This I know.. that He is for ME

The past couple hours I’ve been dwelling on a few things:

God’s Power

My Delight

Good Gifts

Boldness

It helps that yesterday’s sermon at church was out of this world (no pun intended).  So powerful.  Ian was sharing about the Sadduccees and their many questions to Jesus during His time on Earth.

He made such raw correlations as to how we are similar to the Sadduccees in so many ways.  Were it not for the work of Christ in us, we would be the same.  One specific point that has been on my heart since yesterday’s service is the similarity to the Sadduccees in the way that we doubt Christ’s power.  I used to take lightly this notion of doubting God.  I always figured, ‘hey, He knows I’m human.. I’m not perfect.. all around me is broken.. He will help me believe cause I can’t just seem to do it.’

What a coward. 

I know.

It is sin.

The Lord is not afraid to bless us and open new doors in our lives, but I often live life as though He is, or even worse, that He is not on my side and would rather me live life miserably.  Rather, in all honesty, I’m afraid to ask.  Maybe somewhere deep down inside, I’m afraid of what His answer to me will be.

Is it a regular struggle to believe that the Lord is on my side?  Absolutely.  That He is for me and not against me?  Yup, that too.  Is my unbelief crippling?  What an understatement.

When I choose to believe that God is my kill-joy constantly defeating me and stomping on my dreams, I lose sight of Jesus.  I rebelliously choose the satisfaction of the world to buffer my pain and emotions and I become numb.  The feisty side of Sheryl comes out and the ‘get outta my face’ attitude brings forth layers of callouses — blocking God from getting in to my heart and my affections.  The cycle continues depending on the season and my heart’s struggles.

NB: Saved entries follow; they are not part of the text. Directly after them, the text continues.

(** ** The [signal] operation of the objects, called by [signal_object] *)

(** The sync object of an event, semaphore or mutex, checked to be of the kind
    the server implements itself. *)
Definition own_sync (sync : option oid) (kind : ops) : M oid :=
  so <- deref sync; ob <- get_obj so; assert (bool_decide (obj_ops ob = kind)) ;; ret so.

Definition event_signal (sync : option oid) (access : Z) : M bool :=
  so <- own_sync sync event_sync_ops;
  if negb (has access EVENT_MODIFY_STATE) then set_error STATUS_ACCESS_DENIED ;; ret false
  else event_sync_signal so 1.

Definition semaphore_signal (sync : option oid) (access : Z) : M bool :=
  so <- own_sync sync semaphore_sync_ops;
  if negb (has access SEMAPHORE_MODIFY_STATE) then set_error STATUS_ACCESS_DENIED ;; ret false
  else r <- release_semaphore so 1; ret (fst r).

Definition mutex_signal (sync : option oid) (access : Z) : M bool :=
  so <- own_sync sync mutex_sync_ops;
  if negb (has access SYNCHRONIZE) then set_error STATUS_ACCESS_DENIED ;; ret false
  else s <- get; t <- deref (current s); do_release so t 1.

Definition signal_object (handle : Z) : M bool :=
  p <- current_process;
  o <- get_handle_obj (Some p) handle 0 None;
  match o with
  | None => ret false
  | Some o =>
      ob <- get_obj o;
      access <- get_handle_access p handle;
      r <- match data ob with
           | event_data sync => event_signal sync access
           | semaphore_data sync => semaphore_signal sync access
           | mutex_data sync => mutex_signal sync access
           | event_sync_data _ _ => event_sync_signal o (-1)
           | inproc_sync_data _ _ => fail AssertFailed
           | _ => set_error STATUS_OBJECT_TYPE_MISMATCH ;; ret false
           end;
      release_object o ;;
      ret r
  end.

(** ** Starting a wait *)

Definition wait_ids (s : server) : gset positive :=
  list_to_set (w_id <$> (map_to_list (threads s) ≫= λ p, t_wait (snd p))).

(** The loop of [wait_on] over the objects not yet queued: [i] is the index of
    the first of them.  [w_queues] holds the entries queued so far, which is what
    [wait->count] is set to when one fails. *)
Fixpoint queue_objects (t : tid) (objects : list oid) (i : Z) : M bool :=
  match objects with
  | [] => ret true
  | o :: objects =>
      th <- get_thread t;
      wait <- deref (top_wait th);
      ok <- object_sync_add_queue o (WaitQueueEntry t (w_id wait) i);
      if negb ok then err <- get_error; end_wait t err ;; ret false
      else
        o <- grab_object o;
        set_top_wait t (ThreadWait (w_id wait) (w_queues wait ++ [o]) (w_flags wait) (w_abandoned wait)
          (w_select wait) (w_key wait) (w_cookie wait) (w_when wait) (w_user wait) (w_status wait)) ;;
        queue_objects t objects (i + 1)
  end.

Definition wait_on (op : select_opcode) (objects : list oid) (flags when : Z) : M bool :=
  ok <- mem_alloc;
  if negb ok then ret false
  else
    s <- get;
    t <- deref (current s);
    th <- get_thread t;
    put_thread t (th_wait (ThreadWait (fresh (wait_ids s)) [] flags false op 0 0 when false 0 :: t_wait th) th) ;;
    ok <- queue_objects t objects 0;
    if negb ok then ret false
    else th <- get_thread t; ret (match t_wait th with [] => false | _ => true end).

(** The objects of the handles, up to the first invalid one; the flag tells
    whether all were valid. *)
Fixpoint get_objects (p : pid) (handles : list Z) : M (list oid * bool) :=
  match handles with
  | [] => ret ([], true)
  | h :: handles =>
      o <- get_handle_obj (Some p) h SYNCHRONIZE None;
      match o with
      | None => ret ([], false)
      | Some o => r <- get_objects p handles; ret (o :: fst r, snd r)
      end
  end.

(** [while (i > 0) release_object( objects[--i] )]. *)
Fixpoint release_objects (l : list oid) : M unit :=
  match l with
  | [] => ret tt
  | o :: l => release_objects l ;; release_object o
  end.

Definition wait_on_handles (op : select_opcode) (handles : list Z) (flags when : Z) : M bool :=
  assert (Z.of_nat (length handles) <=? MAXIMUM_WAIT_OBJECTS) ;;
  p <- current_process;
  r <- get_objects p handles;
  ok <- (if snd r : bool then wait_on op (fst r) flags when else ret false);
  release_objects (fst r) ;;
  ret ok.

(** [union select_op]: the handles of the two wait operations are [None] when the
    request is too short to hold the opcode and the array. *)
Inductive select_op :=
| sel_none
| sel_wait (all : bool) (handles : option (list Z))
| sel_signal_and_wait (wait signal : Z)
| sel_keyed_event (release : bool) (handle key : Z)
| sel_unknown.

Definition opcode (op : select_op) : select_opcode :=
  match op with
  | sel_none | sel_unknown => SELECT_NONE
  | sel_wait all _ => if all then SELECT_WAIT_ALL else SELECT_WAIT
  | sel_signal_and_wait _ _ => SELECT_SIGNAL_AND_WAIT
  | sel_keyed_event release _ _ => if release then SELECT_KEYED_EVENT_RELEASE else SELECT_KEYED_EVENT_WAIT
  end.

(** The [switch] of [select_on]: whether the wait was queued and is to be checked. *)
Definition select_start (op : select_op) (flags when : Z) : M bool :=
  match op with
  | sel_none => wait_on (opcode op) [] flags when
  | sel_wait _ handles =>
      match handles with
      | None => set_error STATUS_INVALID_PARAMETER ;; ret false
      | Some hs =>
          if MAXIMUM_WAIT_OBJECTS <? Z.of_nat (length hs)
          then set_error STATUS_INVALID_PARAMETER ;; ret false
          else wait_on_handles (opcode op) hs flags when
      end
  | sel_signal_and_wait wait signal =>
      ok <- wait_on_handles (opcode op) [wait] flags when;
      if negb ok then ret false
      else if negb (signal =? 0) then
        ok <- signal_object signal;
        s <- get;
        t <- deref (current s);
        if negb ok then err <- get_error; end_wait t err ;; ret false
        else th <- get_thread t; ret (match t_wait th with [] => false | _ => true end)
      else ret true
  | sel_keyed_event release handle key =>
      p <- current_process;
      o <- get_handle_obj (Some p) handle (if release then KEYEDEVENT_WAKE else KEYEDEVENT_WAIT)
             (Some keyed_event_ops);
      match o with
      | None => ret false
      | Some o =>
          ok <- wait_on (opcode op) [o] flags when;
          release_object o ;;
          if negb ok then ret false
          else
            s <- get;
            t <- deref (current s);
            th <- get_thread t;
            w <- deref (top_wait th);
            set_top_wait t (ThreadWait (w_id w) (w_queues w) (w_flags w) (w_abandoned w)
              (w_select w) key (w_cookie w) (w_when w) (w_user w) (w_status w)) ;;
            ret true
      end
  | sel_unknown => set_error STATUS_INVALID_PARAMETER ;; ret false
  end.

(** [select_on] returns 1 when the wait is over, successfully or not, and 0 when
    the thread has to wait.  The timeout user of a wait is its flag [w_user]. *)
Definition select_on (op : select_op) (cookie flags when : Z) : M Z :=
  ok <- select_start op flags when;
  if negb ok then ret 1
  else
    s <- get;
    t <- deref (current s);
    r <- check_wait_now t;
    if negb (r =? -1) then e <- end_wait t r; set_error e ;; ret 1
    else
      th <- get_thread t;
      w <- deref (top_wait th);
      user <- (if negb (w_when w =? TIMEOUT_INFINITE) then ok <- mem_alloc; ret (Some ok : option bool)
               else ret None);
      match user with
      | Some false => err <- get_error; end_wait t err ;; ret 1
      | _ =>
          set_top_wait t (ThreadWait (w_id w) (w_queues w) (w_flags w) (w_abandoned w) (w_select w) (w_key w)
            cookie (w_when w) (match user with Some _ => true | None => w_user w end) (w_status w)) ;;
          set_error STATUS_PENDING ;; ret 0
      end.

(** The callback of the timeout of wait [id] of thread [t]. *)
Definition thread_timeout (t : tid) (id : positive) : M unit :=
  th <- get_thread t;
  wait <- deref (find_wait th id);
  put_thread t (th_wait ((λ w, if bool_decide (w_id w = id)
    then ThreadWait (w_id w) (w_queues w) (w_flags w) (w_abandoned w) (w_select w) (w_key w)
           (w_cookie w) (w_when w) false (w_status w) else w) <$> t_wait th) th) ;;
  if negb (match top_wait th with Some w => bool_decide (w_id w = id) | None => false end) then ret tt
  else
    suspended <- thread_suspended t;
    if suspended : bool then ret tt
    else
      end_wait t STATUS_TIMEOUT ;;
      assert (negb (w_cookie wait =? 0)) ;;
      send_thread_wakeup t (w_cookie wait) STATUS_TIMEOUT ;;
      wake_thread t ;;
      ret tt.

(** ** Creating the objects *)

(** The in-process variants of a build without the device. *)
Definition create_inproc_event_sync : M (option oid) := ret None.
Definition create_inproc_semaphore_sync : M (option oid) := ret None.
Definition create_inproc_mutex_sync : M (option oid) := ret None.

Definition create_event_sync (manual signaled : bool) : M (option oid) :=
  fd <- gets inproc_device_fd;
  if 0 <=? fd then create_inproc_event_sync
  else alloc_object (event_sync_data manual signaled).

Definition create_semaphore_sync (initial max : Z) : M (option oid) :=
  fd <- gets inproc_device_fd;
  if 0 <=? fd then create_inproc_semaphore_sync
  else alloc_object (semaphore_sync_data initial max).

Definition create_mutex_sync (owned : bool) : M (option oid) :=
  fd <- gets inproc_device_fd;
  if 0 <=? fd then create_inproc_mutex_sync
  else
    o <- alloc_object (mutex_sync_data None 0 false);
    match o with
    | None => ret None
    | Some o =>
        (if owned then s <- get; t <- deref (current s); do_grab o t else ret tt) ;;
        ret (Some o)
    end.

(** The [init] operations store the new sync object and tell whether there is one. *)
Definition event_init (manual signaled : bool) (o : oid) : M bool :=
  sync <- create_event_sync manual signaled;
  ob <- get_obj o;
  put_obj o (ob_data (event_data sync) ob) ;;
  ret (match sync with Some _ => true | None => false end).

Rewinding, so yesterday, Ian is sharing about all of these Truths of the Scripture and the nature of God and I am again reminded that I really don’t know my Jesus.  I don’t know God.  There’s so much of Him I choose to disregard as I live life.  My belief has crumbled in so many areas as I found life kicking the stuffing out of me.  My heart is being reminded of that passage in the Psalms where David is encouraging his broken soul, that ‘this I know, my God is for me.

In the midst of cancer, ‘this I know my God is for me’.

In the midst of depression, ‘this I know my God is for me’.

In the midst of marital separation, ‘this I know my God is for me’.

In the midst of barrenness, ‘this I know my God is for me’.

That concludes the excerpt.